Jackson L. Prentice was born on October 17, 1827 in Aurora, Erie County, New York. About 1844 he migrated to Fox Lake, Wisconsin with his parents Thomas and Lucy Spafford Prentice, his brother James Prentice, who became one of the first physicians in Wisconsin, and other members of the family. From there he moved to Portage where he received an offer from the government to serve as a topographical engineer in the work of platting northern Wisconsin. In 1850 he married Sarah Van Deusen in Marcellon, Wisconsin and settled in Stevens Point. In addition to his government work Prentice did a great deal of surveying for individuals. In Stevens Point he also engaged in land and timber sales and a mercantile business. In later year he farmed and operated a large cranberry marsh. In the early 1860's he served as Portage County surveyor and after Stevens Point was organized as a city he served as alderman. In the 1880s and 1890s he was surveyor for the city of Stevens Point. In October 1861 he enlisted in Company A, 3rd Wisconsin Cavalry Volunteers, and when he was mustered out in September 1865 he was a sergeant major of his regiment. For about two years he also served in the Engineer Corps, and when he left this service he was lieutenant of his company. He died in 1902. A short biographical sketch of his life is found on page 755, History of Northern Wisconsin...Sketches of its Counties, Cities, Towns, and Villages (Western Historical Company, 1881).

Scope and Content Note

The Prentice Papers are a small, disappointing collection that provide only fragmentary information about his survey work, his land and timber sales, or his family life. The collection is of benefit to genealogists because Prentice's daughters, Mrs. Jennie Conslick and Mrs. C. McMillan, were avid family historians, and the collection includes correspondence, notes, and charts they compiled about the Prentice and Van Dusen families. The collection is arranged alphabetically by subject.

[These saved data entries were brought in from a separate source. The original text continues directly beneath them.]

(* ===== verification/Processor.v ===== *)
(** * The processor (os/src/task/processor.rs, manager.rs, mod.rs)

    The task that runs, the ready tasks and the operations that move a task
    between running, ready and blocked.  [schedule] switches to the idle
    loop, which makes one iteration of [run_tasks] after another: control goes
    back to the idle loop when an operation leaves no current task. *)

From S2P Require Import Prelude Scheduler.

Section Processor.
Context {T : Type} `{Scheduler T}.

(** [PROCESSOR.current], [TASK_MANAGER] and the tasks. *)
Record Kernel := mkKern { kn_sched : T; kn_tasks : Tasks; kn_current : option Z }.

Definition with_manager {A : Type} (f : T -> M Tasks (A * T)) : M Kernel A := fun k =>
  match f (kn_sched k) (kn_tasks k) with
  | Ok ((a, s), m) => Ok (a, mkKern s m (kn_current k))
  | Err e => Err e
  end.

Definition with_tasks {A : Type} (f : M Tasks A) : M Kernel A :=
  with_manager (fun s => a ← f; mret (a, s)).

Definition set_current (c : option Z) : M Kernel unit := modify (fun k => mkKern (kn_sched k) (kn_tasks k) c).

Definition take_current_task : M Kernel (option Z) :=
  c ← gets kn_current; set_current None;; mret c.

Definition current_task : M Kernel (option Z) := gets kn_current.

Definition add_task (task : Z) : M Kernel unit :=
  with_manager (fun s => s' ← TaskManager_add s task; mret (tt, s')).

Definition kernel_wakeup (task : Z) : M Kernel unit :=
  with_manager (fun s => s' ← wakeup_task s task; mret (tt, s')).

Definition fetch_task : M Kernel (option Z) := with_manager TaskManager_fetch.

(** One iteration of the idle loop: the task it switches to. *)
Definition run_tasks : M Kernel (option Z) :=
  t ← fetch_task;
  match t with
  | Some task =>
      with_tasks (with_inner task (set_status Running));;
      set_current (Some task);;
      mret (Some task)
  | None => mret None
  end.

Definition suspend_current_and_run_next : M Kernel unit :=
  c ← take_current_task;
  task ← unwrap c;
  with_tasks (with_inner task (set_status Ready));;
  add_task task.

Definition block_current_task : M Kernel unit :=
  c ← take_current_task;
  task ← unwrap c;
  with_tasks (with_inner task (set_status Blocked));;
  with_tasks (with_inner task (with_sched SchedInfo_on_block)).

Definition block_current_and_run_next : M Kernel unit := block_current_task.

Definition on_current_task_timer_tick : M Kernel bool :=
  c ← current_task;
  match c with
  | None => mret false
  | Some task =>
      with_tasks (with_inner task (with_sched SchedInfo_on_timer_tick));;
      with_manager (fun s => TaskManager_should_preempt s task)
  end.

Definition should_preempt_current_task : M Kernel bool :=
  c ← current_task;
  match c with
  | None => mret false
  | Some task => with_manager (fun s => TaskManager_should_preempt s task)
  end.

End Processor.
Arguments Kernel : clear implicits.

(** ** Where a task is *)

Section Invariant.
Context {T : Type} `{SchedulerLaws T}.

Definition status_of (k : Kernel T) (t : Z) : option TaskStatus := task_status <$> tk_table (kn_tasks k) !! t.

(** The ready queues hold the tasks whose status is [Ready], and no other; the
    current task is the one whose status is [Running]. *)
Record kernel_inv (k : Kernel T) : Prop := {
  ki_tm : tm_inv (kn_sched k) (kn_tasks k);
  ki_ready : forall t, t ∈ ready (kn_sched k) <-> status_of k t = Some Ready;
  ki_running : forall t, kn_current k = Some t <-> status_of k t = Some Running
}.

Lemma ki_known k t st : kernel_inv k -> status_of k t = Some st -> known (kn_tasks k) t.
Proof.
  intros Hi Hs. unfold status_of in Hs. apply fmap_Some in Hs as (i & Hti & _). exists i. split; [done|].
  by apply (tmi_ok _ _ (ki_tm _ Hi) t).
Qed.

Lemma ki_current_not_ready k t : kernel_inv k -> kn_current k = Some t -> t ∉ ready (kn_sched k).
Proof. intros Hi Hc Hin. apply (ki_running _ Hi) in Hc. apply (ki_ready _ Hi) in Hin. congruence. Qed.

(** *** Each operation changes the status of one task *)

Lemma wp_with_manager {A} (f : T -> M Tasks (A * T)) Q (k : Kernel T) :
  wp (with_manager f) Q k <-> wp (f (kn_sched k)) (fun r m => Q (fst r) (mkKern (snd r) m (kn_current k))) (kn_tasks k).
Proof. unfold wp, with_manager. by destruct (f (kn_sched k) (kn_tasks k)) as [[[a s] m]|]. Qed.

Lemma wp_with_tasks {A} (f : M Tasks A) Q (k : Kernel T) :
  wp (with_tasks f) Q k <-> wp f (fun a m => Q a (mkKern (kn_sched k) m (kn_current k))) (kn_tasks k).
Proof. unfold with_tasks. rewrite wp_with_manager, wp_bind. done. Qed.

(** The kernel after the status of [t] has become [st]: the others keep
    theirs. *)
Definition status_set (k k' : Kernel T) (t : Z) (st : TaskStatus) : Prop :=
  status_of k' t = Some st /\ (forall t', t' <> t -> status_of k' t' = status_of k t') /\
  tk_now (kn_tasks k') = tk_now (kn_tasks k).

Lemma status_upd (s : T) m c t i t' : status_of (mkKern s (upd m t i) c) t' =
  if decide (t' = t) then Some (task_status i) else status_of (mkKern s m c) t'.
Proof.
  unfold status_of, upd. cbn. case_decide as E; [subst; by rewrite lookup_insert_eq|by rewrite lookup_insert_ne].
Qed.

Lemma same_status (s s' : T) m m' c c' t : same_tasks m m' -> status_of (mkKern s' m' c') t = status_of (mkKern s m c) t.
Proof.
  intros Hs. unfold status_of. cbn. destruct (tk_table m !! t) as [i|] eqn:E.
  - destruct (same_tasks_lookup _ _ _ _ Hs E) as (i' & -> & Hf). cbn. f_equal. unfold forget in Hf. by injection Hf.
  - destruct Hs as (_ & Hf & _). specialize (Hf t). rewrite E in Hf. by destruct (tk_table m' !! t).
Qed.

(** Queueing a task that is neither ready nor running. *)
Lemma wp_queue (s : T) m c t i :
  tm_inv s m -> tk_table m !! t = Some i -> t ∉ ready s ->
  wp (TaskManager_add s t) (fun s' m' => tm_inv s' m' /\ ready s' ≡ₚ t :: ready s /\
    (forall t' c', status_of (mkKern s' m' c') t' = status_of (mkKern s m c) t') /\ tk_now m' = tk_now m) m.
Proof.
  intros Hi Hti Hn. eapply wp_mono; [apply wp_add; [done|]|].
  - exists i. split; [done|]. by apply (tmi_ok _ _ Hi t).
  - cbn beta. intros s' m' (Hi' & Hnow & Hr). rewrite decide_False in Hr by done. destruct Hr as (Hp & j & Hj & ->).
    split; [done|]. split; [done|]. split; [|done]. intros t' c'. rewrite Hti in Hj. apply (inj Some) in Hj. subst j.
    rewrite status_upd. case_decide as E; [subst; unfold status_of; cbn; by rewrite Hti|done].
Qed.

(** A task that was not ready and is now: in the queues and marked. *)
Lemma wp_ready_again (s : T) m c t i :
  tm_inv s m -> tk_table m !! t = Some i -> t ∉ ready s ->
  wp (with_inner t (set_status Ready);; TaskManager_add s t) (fun s' m' => tm_inv s' m' /\ ready s' ≡ₚ t :: ready s /\
    tk_now m' = tk_now m /\
    forall t' c', status_of (mkKern s' m' c') t' = if decide (t' = t) then Some Ready else status_of (mkKern s m c) t') m.
Proof.
  intros Hi Hti Hn. apply wp_bind. rewrite wp_with_inner by done. unfold set_status. apply wp_modify.
  set (i' := mkTask Ready (sched_info i)). fold (upd m t i').
  assert (tm_inv s (upd m t i')) as Hi' by (apply (tm_inv_upd s m t i); [done|done|exact (tmi_ok _ _ Hi t i Hti)|done]).
  eapply wp_mono; [apply (wp_queue s (upd m t i') c t i'); [done|apply lookup_insert_eq|done]|].
  intros s' m' (H1 & H2 & H3 & H4). split; [done|]. split; [done|]. split; [done|]. intros t' c'. by rewrite H3, status_upd.
Qed.

Lemma kernel_inv_change k k' t st :
  kernel_inv k -> tm_inv (kn_sched k') (kn_tasks k') -> status_set k k' t st ->
  (forall t', t' ∈ ready (kn_sched k') <-> if decide (t' = t) then st = Ready else t' ∈ ready (kn_sched k)) ->
  (forall t', kn_current k' = Some t' <-> if decide (t' = t) then st = Running else kn_current k = Some t') ->
  kernel_inv k'.
Proof.
  intros Hi Htm (Hs1 & Hs2 & _) Hr Hc. split; [done| |]; intros t'; [rewrite Hr|rewrite Hc]; case_decide as E.
  - subst. rewrite Hs1. split; congruence.
  - rewrite Hs2 by done. apply Hi.
  - subst. rewrite Hs1. split; congruence.
  - rewrite Hs2 by done. apply Hi.
Qed.

Lemma status_lookup (s : T) m c t st : status_of (mkKern s m c) t = Some st -> exists i, tk_table m !! t = Some i /\ task_status i = st.
Proof. intros E. apply fmap_Some in E as (i & ? & ?). by exists i. Qed.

The surveyor's maps and notebooks are unquestionably the most valuable material in the collection. In addition to a variety of notes, notebooks, diagrams, and maps, there is important material for portions of Adams, Juneau, Marathon and Portage Counties dating from the 1850s and 1860s. The manuscript maps from this period are arranged by township number and in addition to the usual survey markings and locations of rivers, Prentice has frequently noted the kind of timber present (such as pine, maple, hardwood, etc.), the location of property held by U.S. patent and state school lands, the location of homesteads and buildings, the name of the owners of the property, and the most desirable areas for future settlement and timber lands. The maps are supplemented by notebooks, primarily for Towns 33 and 34 N, in which Prentice often wrote his impressions of the land (hilly, swampy, rolling, meadows), kinds of timber and its condition, and his own rating of the soil (“unsuitable for cultivation,” “worthless,” “3rd rate”). Unfortunately the pencil notes are difficult to decipher. Volume 6 of the survey notebooks contains Prentice's notations of his survey of the state road from Stevens Point to Fremont as well as a list of expenses incurred in the work. Various other maps and notebooks relate primarily to his work as a Stevens Point city surveyor. They show the location and names of early business establishments, sidewalk and street levels, paving estimates, and platting of new additions.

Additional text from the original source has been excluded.